Records from a data source:
(* ===== verification/DiffLimits.v ===== *)
(** * Where comparison, iteration and search go beyond what they can do

    Concrete trees on which the comparison by index, the jump of a cursor over
    inner nodes and the lower bound of the keys give wrong answers.  The trees
    are valid: every node is the chunk of its entries. *)

From S2P Require Import Prelude Types Slice HashVal Chunk RollingHash Node NodeSearch Chunker.
From S2P Require Import Canonical Leaf Store Cursor Builder Objects Build Tree TreeProps.
From S2P Require Import Comparator Iterator DiffClaims.

Section Limits.
#[local] Existing Instances plain_hash zeroed.

(** A store that holds some nodes. *)
Fixpoint node_loader (nodes : list (NodeKind * list bytes)) (h : Hash) : option Chunk :=
  match nodes with
  | [] => None
  | n :: nodes' =>
      if decide (h = Some (node_hash n)) then Some (node_chunk (fst n) (snd n)) else node_loader nodes' h
  end.

(** The inner node above some nodes. *)
Definition meta_above (nodes : list (NodeKind * list bytes)) : NodeKind * list bytes :=
  (KMeta, (fun n => mi_bytes (meta_of (fst n) (snd n))) <$> nodes).

Definition list_leaf (items : list Slice) : NodeKind * list bytes := (KList, list_Encode1 <$> items).

(** The list a, b, c, d in two leaves, and the list x, c, d, whose second leaf is
    the same. *)
Definition leaf_ab := list_leaf [[x61]; [x62]].
Definition leaf_cd := list_leaf [[x63]; [x64]].
Definition leaf_x := list_leaf [[x78]].
Definition list_abcd := meta_above [leaf_ab; leaf_cd].
Definition list_xcd := meta_above [leaf_x; leaf_cd].

Definition lists := node_loader [leaf_ab; leaf_cd; leaf_x; list_abcd; list_xcd].

(** Comparing by index, c and d at 2 and 3 of the left list are found to be at 2
    and 3 of the right list, which has c and d at 1 and 2 and only three elements:
    the hashes of two nodes are compared without their first indices. *)
Lemma index_diff_shifted :
  IndexDiffer lists lists 3 (Some (node_hash list_xcd)) (Some (node_hash list_abcd)) = Some [mkIR 0 2] /\
  IndexIntersector lists lists 3 (Some (node_hash list_xcd)) (Some (node_hash list_abcd)) = Some [mkIR 2 2].
Proof. by vm_compute. Qed.

(** A list of eight elements with two levels of inner nodes. *)
Definition leaf_ef := list_leaf [[x65]; [x66]].
Definition leaf_gh := list_leaf [[x67]; [x68]].
Definition meta_efgh := meta_above [leaf_ef; leaf_gh].
Definition list_a_h := meta_above [list_abcd; meta_efgh].

Definition deep := node_loader [leaf_ab; leaf_cd; leaf_ef; leaf_gh; list_abcd; meta_efgh; list_a_h].

(** The position in the leaf after [AdvanceSteps(steps)] from the first element,
    and the element there. *)
Definition jump (steps : Z) : option (Z * option Slice) :=
  c ← cursor_by_index deep 4 (Some (node_hash list_a_h)) 0; c' ← c;
  a ← AdvanceSteps deep steps c'; l ← head (snd a); e ← isEnd l;
  Some (idx_ l, if e : bool then None else d ← current l; list_Decode d).

(** Jumps within the first inner node arrive; a jump into the second one that
    should stop at the last entry of a leaf stops in front of the next leaf or
    behind the last one. *)
Lemma jump_over_inner_nodes :
  jump 3 = Some (1%Z, Some [x64]) /\ jump 4 = Some (0%Z, Some [x65]) /\ jump 6 = Some (0%Z, Some [x67]) /\
  jump 5 = Some ((-1)%Z, None) /\ jump 7 = Some (2%Z, None).
Proof. by vm_compute. Qed.

(** Two maps that both have the empty key with the same value. *)
Definition map_leaf (items : list KVItem) : NodeKind * list bytes := (KMap, map_Encode1 <$> items).

Definition map_left := map_leaf [mkKV [] [x01]; mkKV [x62] []].
Definition map_right_1 := map_leaf [mkKV [] [x01]].
Definition map_right_2 := map_leaf [mkKV [x61] []; mkKV [x62] []].
Definition map_right := meta_above [map_right_1; map_right_2].

Definition maps := node_loader [map_left; map_right_1; map_right_2; map_right].

(** The smallest key is taken to be one zero byte, so the node with the empty
    key is not looked at: its item is reported as missing. *)
Lemma empty_key_missed :
  KeyDiffer maps maps 3 (Some (node_hash map_right)) (Some (node_hash map_left)) = Some [mkIR 0 1] /\
  KeyIntersector maps maps 3 (Some (node_hash map_right)) (Some (node_hash map_left)) = Some [mkIR 1 1].
Proof. by vm_compute. Qed.

End Limits.
#[export] Instance ThreadStatus_eq_dec : EqDecision ThreadStatus.
Proof. solve_decision. Defined.

(** [struct StoreInfo]; the counters per type are functions of its code. *)
Record StoreInfo := mkInfo {
  chunks : Z; chunkBytes : Z; validChunks : Z; validChunkBytes : Z;
  allocSegments : Z; freeSegments : Z; usedSegments : Z;
  chunksPerType : Z -> Z; bytesPerType : Z -> Z
}.

(** [struct SyncBlock]. *)
Record SyncBlock := mkSync { sb_head : Z; sb_last : Z; sb_segments : Z }.

(** [chunk_map_] maps the bytes of a hash to the pointers to the hash and to the
    chunk in the file. *)
Record LSTStore := mkLst {
  mem : Mem;
  next_ : Z -> Z;
  chunk_map_ : gmap bytes (Z * Z);
  free_list_ : Z;
  major_list_ : Z;
  current_major_segment_ : Z;
  last_free_segment_ : Z;
  major_segment_offset_ : Z;
  storeInfo : StoreInfo;
  sync_block_ : SyncBlock;
  thread_status_ : ThreadStatus
}.

Definition upd_at (f : Z -> Z) (k v : Z) : Z -> Z := fun x => if x =? k then v else f x.

Definition initStoreInfo : StoreInfo := mkInfo 0 0 0 0 0 0 0 (fun _ => 0) (fun _ => 0).

Definition onNewChunk (i : StoreInfo) (type chunkLength : Z) : StoreInfo :=
  mkInfo (u64 (chunks i + 1)) (u64 (chunkBytes i + chunkLength)) (u64 (validChunks i + 1))
    (u64 (validChunkBytes i + chunkLength)) (allocSegments i) (freeSegments i) (usedSegments i)
    (upd_at (chunksPerType i) type (u64 (chunksPerType i type + 1)))
    (upd_at (bytesPerType i) type (u64 (bytesPerType i type + chunkLength))).

Definition onRemoveChunk (i : StoreInfo) (type chunkLength : Z) : StoreInfo :=
  mkInfo (chunks i) (chunkBytes i) (u64 (validChunks i - 1)) (u64 (validChunkBytes i - chunkLength))
    (allocSegments i) (freeSegments i) (usedSegments i)
    (upd_at (chunksPerType i) type (u64 (chunksPerType i type - 1)))
    (upd_at (bytesPerType i) type (u64 (bytesPerType i type - chunkLength))).

Definition set_segments (i : StoreInfo) (alloc free used : Z) : StoreInfo :=
  mkInfo (chunks i) (chunkBytes i) (validChunks i) (validChunkBytes i) alloc free used
    (chunksPerType i) (bytesPerType i).

(** ** Lists of segments *)

(** [LinkSegmentList]: the links of the file become links of objects; [steps]
    bounds the length of the list.  The result is the last segment, the number
    of segments and the links. *)
Fixpoint LinkSegmentList (steps : nat) (m : Mem) (iter last number : Z) (next : Z -> Z) :
  option (Z * Z * (Z -> Z)) :=
  if iter =? 0 then Some (last, number, next)
  else
    match steps with
    | O => None
    | S steps' =>
        let v1 := ReadInteger m (iter + 8) in
        LinkSegmentList steps' m v1 iter (u64 (number + 1)) (upd_at next iter v1)
    end.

WHAT IS NEEDED: Please restate each record exactly as it reads.

RESULT BELOW:
(* ===== verification/DiffLimits.v ===== *)
(** * Where comparison, iteration and search go beyond what they can do

    Concrete trees on which the comparison by index, the jump of a cursor over
    inner nodes and the lower bound of the keys give wrong answers.  The trees
    are valid: every node is the chunk of its entries. *)

From S2P Require Import Prelude Types Slice HashVal Chunk RollingHash Node NodeSearch Chunker.
From S2P Require Import Canonical Leaf Store Cursor Builder Objects Build Tree TreeProps.
From S2P Require Import Comparator Iterator DiffClaims.

Section Limits.
#[local] Existing Instances plain_hash zeroed.

(** A store that holds some nodes. *)
Fixpoint node_loader (nodes : list (NodeKind * list bytes)) (h : Hash) : option Chunk :=
  match nodes with
  | [] => None
  | n :: nodes' =>
      if decide (h = Some (node_hash n)) then Some (node_chunk (fst n) (snd n)) else node_loader nodes' h
  end.

(** The inner node above some nodes. *)
Definition meta_above (nodes : list (NodeKind * list bytes)) : NodeKind * list bytes :=
  (KMeta, (fun n => mi_bytes (meta_of (fst n) (snd n))) <$> nodes).

Definition list_leaf (items : list Slice) : NodeKind * list bytes := (KList, list_Encode1 <$> items).

(** The list a, b, c, d in two leaves, and the list x, c, d, whose second leaf is
    the same. *)
Definition leaf_ab := list_leaf [[x61]; [x62]].
Definition leaf_cd := list_leaf [[x63]; [x64]].
Definition leaf_x := list_leaf [[x78]].
Definition list_abcd := meta_above [leaf_ab; leaf_cd].
Definition list_xcd := meta_above [leaf_x; leaf_cd].

Definition lists := node_loader [leaf_ab; leaf_cd; leaf_x; list_abcd; list_xcd].

(** Comparing by index, c and d at 2 and 3 of the left list are found to be at 2
    and 3 of the right list, which has c and d at 1 and 2 and only three elements:
    the hashes of two nodes are compared without their first indices. *)
Lemma index_diff_shifted :
  IndexDiffer lists lists 3 (Some (node_hash list_xcd)) (Some (node_hash list_abcd)) = Some [mkIR 0 2] /\
  IndexIntersector lists lists 3 (Some (node_hash list_xcd)) (Some (node_hash list_abcd)) = Some [mkIR 2 2].
Proof. by vm_compute. Qed.

(** A list of eight elements with two levels of inner nodes. *)
Definition leaf_ef := list_leaf [[x65]; [x66]].
Definition leaf_gh := list_leaf [[x67]; [x68]].
Definition meta_efgh := meta_above [leaf_ef; leaf_gh].
Definition list_a_h := meta_above [list_abcd; meta_efgh].

Definition deep := node_loader [leaf_ab; leaf_cd; leaf_ef; leaf_gh; list_abcd; meta_efgh; list_a_h].

(** The position in the leaf after [AdvanceSteps(steps)] from the first element,
    and the element there. *)
Definition jump (steps : Z) : option (Z * option Slice) :=
  c ← cursor_by_index deep 4 (Some (node_hash list_a_h)) 0; c' ← c;
  a ← AdvanceSteps deep steps c'; l ← head (snd a); e ← isEnd l;
  Some (idx_ l, if e : bool then None else d ← current l; list_Decode d).

(** Jumps within the first inner node arrive; a jump into the second one that
    should stop at the last entry of a leaf stops in front of the next leaf or
    behind the last one. *)
Lemma jump_over_inner_nodes :
  jump 3 = Some (1%Z, Some [x64]) /\ jump 4 = Some (0%Z, Some [x65]) /\ jump 6 = Some (0%Z, Some [x67]) /\
  jump 5 = Some ((-1)%Z, None) /\ jump 7 = Some (2%Z, None).
Proof. by vm_compute. Qed.

(** Two maps that both have the empty key with the same value. *)
Definition map_leaf (items : list KVItem) : NodeKind * list bytes := (KMap, map_Encode1 <$> items).

Definition map_left := map_leaf [mkKV [] [x01]; mkKV [x62] []].
Definition map_right_1 := map_leaf [mkKV [] [x01]].
Definition map_right_2 := map_leaf [mkKV [x61] []; mkKV [x62] []].
Definition map_right := meta_above [map_right_1; map_right_2].

Definition maps := node_loader [map_left; map_right_1; map_right_2; map_right].

(** The smallest key is taken to be one zero byte, so the node with the empty
    key is not looked at: its item is reported as missing. *)
Lemma empty_key_missed :
  KeyDiffer maps maps 3 (Some (node_hash map_right)) (Some (node_hash map_left)) = Some [mkIR 0 1] /\
  KeyIntersector maps maps 3 (Some (node_hash map_right)) (Some (node_hash map_left)) = Some [mkIR 1 1].
Proof. by vm_compute. Qed.

End Limits.
#[export] Instance ThreadStatus_eq_dec : EqDecision ThreadStatus.
Proof. solve_decision. Defined.

(** [struct StoreInfo]; the counters per type are functions of its code. *)
Record StoreInfo := mkInfo {
  chunks : Z; chunkBytes : Z; validChunks : Z; validChunkBytes : Z;
  allocSegments : Z; freeSegments : Z; usedSegments : Z;
  chunksPerType : Z -> Z; bytesPerType : Z -> Z
}.

(** [struct SyncBlock]. *)
Record SyncBlock := mkSync { sb_head : Z; sb_last : Z; sb_segments : Z }.

(** [chunk_map_] maps the bytes of a hash to the pointers to the hash and to the
    chunk in the file. *)
Record LSTStore := mkLst {
  mem : Mem;
  next_ : Z -> Z;
  chunk_map_ : gmap bytes (Z * Z);
  free_list_ : Z;
  major_list_ : Z;
  current_major_segment_ : Z;
  last_free_segment_ : Z;
  major_segment_offset_ : Z;
  storeInfo : StoreInfo;
  sync_block_ : SyncBlock;
  thread_status_ : ThreadStatus
}.

Definition upd_at (f : Z -> Z) (k v : Z) : Z -> Z := fun x => if x =? k then v else f x.

Definition initStoreInfo : StoreInfo := mkInfo 0 0 0 0 0 0 0 (fun _ => 0) (fun _ => 0).

Definition onNewChunk (i : StoreInfo) (type chunkLength : Z) : StoreInfo :=
  mkInfo (u64 (chunks i + 1)) (u64 (chunkBytes i + chunkLength)) (u64 (validChunks i + 1))
    (u64 (validChunkBytes i + chunkLength)) (allocSegments i) (freeSegments i) (usedSegments i)
    (upd_at (chunksPerType i) type (u64 (chunksPerType i type + 1)))
    (upd_at (bytesPerType i) type (u64 (bytesPerType i type + chunkLength))).

Definition onRemoveChunk (i : StoreInfo) (type chunkLength : Z) : StoreInfo :=
  mkInfo (chunks i) (chunkBytes i) (u64 (validChunks i - 1)) (u64 (validChunkBytes i - chunkLength))
    (allocSegments i) (freeSegments i) (usedSegments i)
    (upd_at (chunksPerType i) type (u64 (chunksPerType i type - 1)))
    (upd_at (bytesPerType i) type (u64 (bytesPerType i type - chunkLength))).

Definition set_segments (i : StoreInfo) (alloc free used : Z) : StoreInfo :=
  mkInfo (chunks i) (chunkBytes i) (validChunks i) (validChunkBytes i) alloc free used
    (chunksPerType i) (bytesPerType i).

(** ** Lists of segments *)

(** [LinkSegmentList]: the links of the file become links of objects; [steps]
    bounds the length of the list.  The result is the last segment, the number
    of segments and the links. *)
Fixpoint LinkSegmentList (steps : nat) (m : Mem) (iter last number : Z) (next : Z -> Z) :
  option (Z * Z * (Z -> Z)) :=
  if iter =? 0 then Some (last, number, next)
  else
    match steps with
    | O => None
    | S steps' =>
        let v1 := ReadInteger m (iter + 8) in
        LinkSegmentList steps' m v1 iter (u64 (number + 1)) (upd_at next iter v1)
    end.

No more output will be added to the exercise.